2023 pourrait bien être l'année du retour de balancier. Les sondages prédisent une cuisante défaite des Vert-e-s (qui avaient gagné 17 sièges en 2019) et une nouvelle victoire de l'UDC (qui avait perdu 12 fauteuils).
Le Parlement deviendra-t-il le plus grand EMS du pays?
Soyons francs et direct: si vous avez surfé sur les sites des partis et maté les affiches (parfois martyrisées) dans la rue, vous aurez constaté que ça ne transpire pas de fougue juvénile. C’est un fait: les prétendantes et prétendants à un siège bernois ne sont pas tous de première fraîcheur.

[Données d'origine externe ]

Lemma sum_no_nested_leaves fuel : forall l s, copy_inv s -> Forall (fun z => known s z /\ term (arena s) z) l ->
  (p = false -> l <> []) -> length l <= fuel ->
  wp p (copy.sum_no_nested_loop cse.rewriter fuel l)
    (leaves (shallow (max_list (map (term_depth_at (arena s)) l))) s (fun inp => sigma l (value inp (arena s)))) s.
Proof.
  induction fuel as [|fuel IH]; intros l s Hi Hl Hne Hf; destruct l as [|x [|y l]]; try (cbn in Hf; lia).
  1, 2: cbn; unfold wp; cbn; destruct p; [done|]; by destruct Hne.
  { apply Forall_cons in Hl as [[Hk Ht] _]. cbn [copy.sum_no_nested_loop]. apply wp_ret. split; [done|]. split; [reflexivity|].
    split; [eapply has_value; [|by apply has_copy_known]; intros inp; cbn; ring|].
    destruct (term_depth_cases s x Hi Hk Ht). unfold shallow. cbn. lia. }
  apply sum_round; [done..|]. cbn zeta. set (all := x :: y :: l) in *. set (td := term_depth_at (arena s)).
  set (d := max_list (map td all)). set (yes := filter (fun z => td z = d) all). set (no := filter (fun z => td z <> d) all).
  assert (yes <> []) as Hyes.
  { assert (d ∈ map td all) as Hd by by apply max_list_in. apply list_elem_of_fmap in Hd as (z & Hz & Hin).
    intros Hnil. apply (not_elem_of_nil z). fold yes in Hnil. rewrite <- Hnil. apply list_elem_of_filter. by split. }
  assert (Forall (fun z => known s z /\ lifted d (arena s) z) yes) as Hly.
  { apply Forall_forall. intros z Hz. apply list_elem_of_filter in Hz as [Hz Hin]. rewrite Forall_forall in Hl.
    destruct (Hl z Hin). by repeat split. }
  assert (Forall (fun z => known s z /\ term (arena s) z) no) as Hln.
  { apply Forall_forall. intros z Hz. apply list_elem_of_filter in Hz as [_ Hin]. rewrite Forall_forall in Hl. by apply Hl. }
  assert (forall inp, sigma all (value inp (arena s)) = sigma yes (value inp (arena s)) + sigma no (value inp (arena s)))%fe as Hsplit.
  { intros inp. apply sigma_split. }
  destruct (decide (no = [])) as [Hno|Hno].
  { rewrite Hno. eapply leaves_from; [by apply (level_sum_leaves s d yes)| |done]. intros inp. cbn beta. rewrite Hsplit, Hno. cbn. ring. }
  assert (max_list (map td no) < d) as Hlt.
  { assert (max_list (map td no) ∈ map td no) as Hin by (apply max_list_in; by destruct no).
    apply list_elem_of_fmap in Hin as (z & Hz & Hin). apply list_elem_of_filter in Hin as [Hzd Hin].
    assert (td z <= d) by (apply max_list_ge, list_elem_of_fmap; by exists z). lia. }
  destruct no as [|n0 no0] eqn:Eno; [done|]. rewrite <- Eno in *. clear Hno.
  apply wp_bind. eapply wp_mono; [apply IH; [done..|by rewrite Eno|]|].
  { pose proof (length_filter_split (fun z => td z = d) all) as Hlen. change (length all = length yes + length no) in Hlen.
    destruct yes; [done|]. cbn [length] in Hlen. lia. }
  intros f s1 (Hi1 & He1 & (Hkf & Hlf & Hvf) & Hdf). unfold shallow in Hdf. fold td in Hdf.
  assert (depth_at (arena s1) f < d) as Hdf1 by lia.
  apply wp_bind. eapply wp_mono; [by apply copy_leaves|]. intros c s2 (Hi2 & He2 & (Hkc & Hlc & Hvc) & Htc & Hdc).
  apply wp_bind. eapply wp_mono; [apply (lift_leaves d); [done..|]|].
  { destruct (term_depth_cases s2 c Hi2 Hkc Htc) as [? [|[? ?]]]; lia. }
  intros z s3 (Hi3 & He3 & (Hkz & Hlz & Hvz) & Hliftz). assert (ext s s3) as He by (transitivity s1; [done|]; by transitivity s2).
  eapply leaves_trans; [exact He| |apply sum_level_leaves; [done|by destruct yes|]].
  - intros inp. cbn beta. rewrite sigma_app, Hsplit, <- Hvf, <- Hvc, <- Hvz. unfold sigma at 2. cbn [map fsum].
    rewrite (sigma_ext yes (value inp (arena s3)) (value inp (arena s))); [ring|].
    intros w Hw. apply value_ext; [done|]. apply copy_lt; [done|]. rewrite Forall_forall in Hly. by apply Hly.
  - apply Forall_app. split; [|by apply Forall_singleton]. eapply Forall_impl; [exact Hly|]. intros w [Hkw Hlw].
    split; [by eapply known_ext|]. eapply lifted_ext; [done|by apply copy_lt|done].
Qed.

(** *** Products *)
Lemma quadratic_loop_leaves fuel : forall e x y s, copy_inv s -> coefficient_ok e -> known s x -> known s y ->
  Nat.max (depth_at (arena s) x) (depth_at (arena s) y) - Nat.min (depth_at (arena s) x) (depth_at (arena s) y) <= fuel ->
  wp p (copy.quadratic_loop cse.rewriter fuel e x y) (leaves term s (fun inp => e * (value inp (arena s) x * value inp (arena s) y))%fe) s.
Proof.
  induction fuel as [|fuel IH]; intros e x y s Hi He Hx Hy Hf; cbn [copy.quadratic_loop];
    (apply wp_bind; eapply wp_eq; [by apply depth_of_ok|]); (apply wp_bind; eapply wp_eq; [by apply depth_of_ok|]);
    (destruct (Nat.eqb_spec (depth_at (arena s) x) (depth_at (arena s) y)) as [Hd|Hd];
      [eapply leaves_from; [by apply ground_quadratic_leaves|done|by intros a z []]|]); [lia|].
  assert (forall z w, known s z -> known s w -> depth_at (arena s) z < depth_at (arena s) w ->
    Nat.max (depth_at (arena s) z) (depth_at (arena s) w) - Nat.min (depth_at (arena s) z) (depth_at (arena s) w) <= S fuel ->
    (forall inp, value inp (arena s) z * value inp (arena s) w = value inp (arena s) x * value inp (arena s) y)%fe ->
    wp p (z' ← copy.copy cse.rewriter z; copy.quadratic_loop cse.rewriter fuel e z' w)
      (leaves term s (fun inp => e * (value inp (arena s) x * value inp (arena s) y))%fe) s) as Hstep.
  { intros z w Hz Hw Hlt Hfz Hv. apply wp_bind. eapply wp_mono; [by apply copy_leaves|]. intros z' s1 (Hi1 & He1 & (Hkz & Hlz & Hvz) & _ & Hdz).
    pose proof (copy_lt _ _ Hi Hw) as Hlw. assert (depth_at (arena s1) w = depth_at (arena s) w) as Hdw by by apply depth_ext.
    eapply leaves_trans; [exact He1| |apply IH; [done|done|done|by eapply known_ext|lia]].
    intros inp. cbn beta. rewrite Hvz, (value_ext inp s s1), <- Hv by done. done. }
  destruct (Nat.ltb_spec (depth_at (arena s) x) (depth_at (arena s) y)); [by apply Hstep|].
  apply Hstep; [done..|lia|lia|]. intros inp. ring.
Qed.
Lemma quadratic_leaves e x y s : copy_inv s -> coefficient_ok e -> known s x -> known s y ->
  wp p (copy.quadratic cse.rewriter e x y) (leaves term s (fun inp => e * (value inp (arena s) x * value inp (arena s) y))%fe) s.
Proof.
  intros Hi He Hx Hy. unfold copy.quadratic. apply wp_bind. eapply wp_eq; [by apply depth_of_ok|].
  apply wp_bind. eapply wp_eq; [by apply depth_of_ok|]. apply quadratic_loop_leaves; [done..|lia].
Qed.
Lemma linear_leaves e x s : copy_inv s -> coefficient_ok e -> known s x ->
  wp p (copy.linear cse.rewriter e x) (leaves term s (fun inp => e * value inp (arena s) x)%fe) s.
Proof.
  intros Hi He Hx. unfold copy.linear. apply wp_bind. eapply wp_mono; [by apply one_leaves|]. intros o s1 (Hi1 & He1 & (Hko & _ & Hvo) & _).
  eapply leaves_trans; [exact He1| |apply quadratic_leaves; [done..|by eapply known_ext]].
  intros inp. cbn beta. rewrite Hvo, (value_ext inp s s1) by (done || by apply copy_lt). ring.
Qed.
(* ===== verification/Quad.v ===== *)
(** * Quadratic circuits

    [src/rust/compile/compiler/src/{quad,ir_to_quad}.rs]: the wires of a
    circuit as inputs, sums of quadratic terms and assertions, and the
    translation of levelled expressions into them. *)
From stdpp Require Import prelude gmap sorting strings.
From Stdlib Require Import Lia NArith.
From S2P Require Import Prelude Field Scope CompilerIR CompilerPasses.

Module quad.
Definition Wire : Type := nat.
Definition Term (E : Type) : Type := E * Wire * Wire.
Inductive WExpr (E : Type) :=
| Unspecified
| Input (position_in_input_array : nat)
| Sum (terms : list (Term E))
| Assert0 (w : Wire).
Arguments Unspecified {_}. Arguments Input {_} _. Arguments Sum {_} _. Arguments Assert0 {_} _.
End quad.

Module ir_to_quad.
Definition ONE_WIRE : quad.Wire := 0.

(** The wires built so far and the [WireMemoizer]. *)
Record QuadState (E : Type) := { nodes : list (quad.WExpr E); cache : list (option quad.Wire) }.
Arguments nodes {_} _. Arguments cache {_} _. Arguments Build_QuadState {_} _ _.

Definition qcomp (E A : Type) : Type := QuadState E -> outcome fuel_error (A * QuadState E).
#[export] Instance qcomp_ret {E} : MRet (qcomp E) := fun A a s => Ok (a, s).
#[export] Instance qcomp_bind {E} : MBind (qcomp E) := fun A B k m s =>
  match m s with Ok (a, s') => k a s' | Err e => Err e | Panic => Panic end.
Definition lift_q {E A} (m : outcome fuel_error A) : qcomp E A := fun s => a ← m; Ok (a, s).
Definition q_out_of_fuel {E A} : qcomp E A := fun _ => Err OutOfFuel.

Section ir_to_quad.
Context {E : Type} `{AlgebraicField E}.

Definition push_node (n : quad.WExpr E) : qcomp E quad.Wire := fun s =>
  Ok (length (nodes s), {| nodes := nodes s ++ [n]; cache := cache s |}).

(** [WireMemoizer::call] *)
Definition cached_wire (id : nat) : qcomp E (option quad.Wire) := fun s =>
  Ok (match cache s !! id with Some o => o | None => None end, s).
Definition remember (id : nat) (w : quad.Wire) : qcomp E unit := fun s =>
  Ok (tt, {| nodes := nodes s; cache := set_at None (cache s) id (Some w) |}).
Definition call (id : nat) (f : qcomp E quad.Wire) : qcomp E quad.Wire :=
  found ← cached_wire id;
  match found with
  | Some w => mret w
  | None => w ← f; remember id w ;; mret w
  end.

(** [compile_term] for a given [walk_eltw]; the two call each other. *)
Definition compile_term (walk : ExprNode -> qcomp E quad.Wire) (arena : list (Node E)) (x : ExprNode)
  : qcomp E (quad.Term E) :=
  node ← lift_q (index arena x);
  match v node with
  | Quadratic e x y =>
      lift_q (rust_assert (negb (is_zero e))) ;;
      wx ← walk x;
      wy ← walk y;
      mret (e, wx, wy)
  | Input _ => w ← walk x; mret (1%fe, ONE_WIRE, w)
  | One => mret (1%fe, ONE_WIRE, ONE_WIRE)
  | _ => lift_q Panic
  end.

(** The recursion goes to older nodes. *)
Fixpoint walk_eltw (fuel : nat) (arena : list (Node E)) (x : ExprNode) : qcomp E quad.Wire :=
  match fuel with
  | O => q_out_of_fuel
  | S fuel =>
      call x (
        node ← lift_q (index arena x);
        match v node with
        | Input position => push_node (quad.Input position)
        | Sum list _ =>
            lift_q (rust_assert (negb (Nat.eqb (length list) 0))) ;;
            terms ← mapM (compile_term (walk_eltw fuel arena) arena) list;
            push_node (quad.Sum terms)
        | One => mret ONE_WIRE
        | Quadratic _ _ _ =>
            term ← compile_term (walk_eltw fuel arena) arena x;
            push_node (quad.Sum [term])
        | _ => lift_q Panic
        end)
  end.

(** The wires asserted so far, the debug records and the tracker. *)
Record AssertState := {
  assertion_wires : gmap quad.Wire AssertionId;
  quad_asserts : list (nat * AssertionId);
  q_tracker : AssertionScope
}.
Definition assert_item (arena : list (Node E)) (a : AssertState) (item : AssertionItem) : qcomp E AssertState :=
  wx ← walk_eltw (S (ai_expr item)) arena (ai_expr item);
  match assertion_wires a !! wx with
  | Some existing_id =>
      mret {| assertion_wires := assertion_wires a; quad_asserts := quad_asserts a;
              q_tracker := scope.union (q_tracker a) existing_id (ai_id item) |}
  | None =>
      quad_node_idx ← push_node (quad.Assert0 wx);
      mret {| assertion_wires := <[wx := ai_id item]> (assertion_wires a);
              quad_asserts := quad_asserts a ++ [(quad_node_idx, ai_id item)];
              q_tracker := q_tracker a |}
  end.
Fixpoint assert_items (arena : list (Node E)) (a : AssertState) (items : list AssertionItem) : qcomp E AssertState :=
  match items with
  | [] => mret a
  | item :: items => a ← assert_item arena a item; assert_items arena a items
  end.

Definition rewrite (arena : list (Node E)) (x : list AssertionItem) (tracker : AssertionScope)
  : outcome fuel_error (list (quad.WExpr E) * list (nat * AssertionId) * AssertionScope) :=
  '(a, s) ← assert_items arena {| assertion_wires := ∅; quad_asserts := []; q_tracker := tracker |} x
              {| nodes := [quad.Input 0]; cache := [] |};
  mret (nodes s, quad_asserts a, q_tracker a).
End ir_to_quad.
End ir_to_quad.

Certes, dix candidates et candidats n'ont que 18 ans, mais la moyenne d'âge sur les listes électorales est la plus élevée depuis 1991, soit 43,6 ans, contre 41,75 en 2019 et 40,59 en 2015. On se consolera en se disant que si la politique ne rajeunit pas, elle semble maintenir jeune, au vu du nombre de mandats effectués par certains.
Le Conseil fédéral va-t-il être remanié?
Si le PLR devait se ramasser le 22 octobre, un scénario qui semble se profiler, le Centre pourrait passer devant son rival de centre-droite, ce qui poserait beaucoup de questions autour des deux sièges que le PLR occupe au Conseil fédéral. Ce d’autant plus qu’Ignazio Cassis peine à convaincre. Et le peuple veut du changement!
Quoi qu'il en soit, la répartition des sièges au gouvernement sera rapidement le thème de discussion numéro un. Que de passes d’armes passionnantes à venir!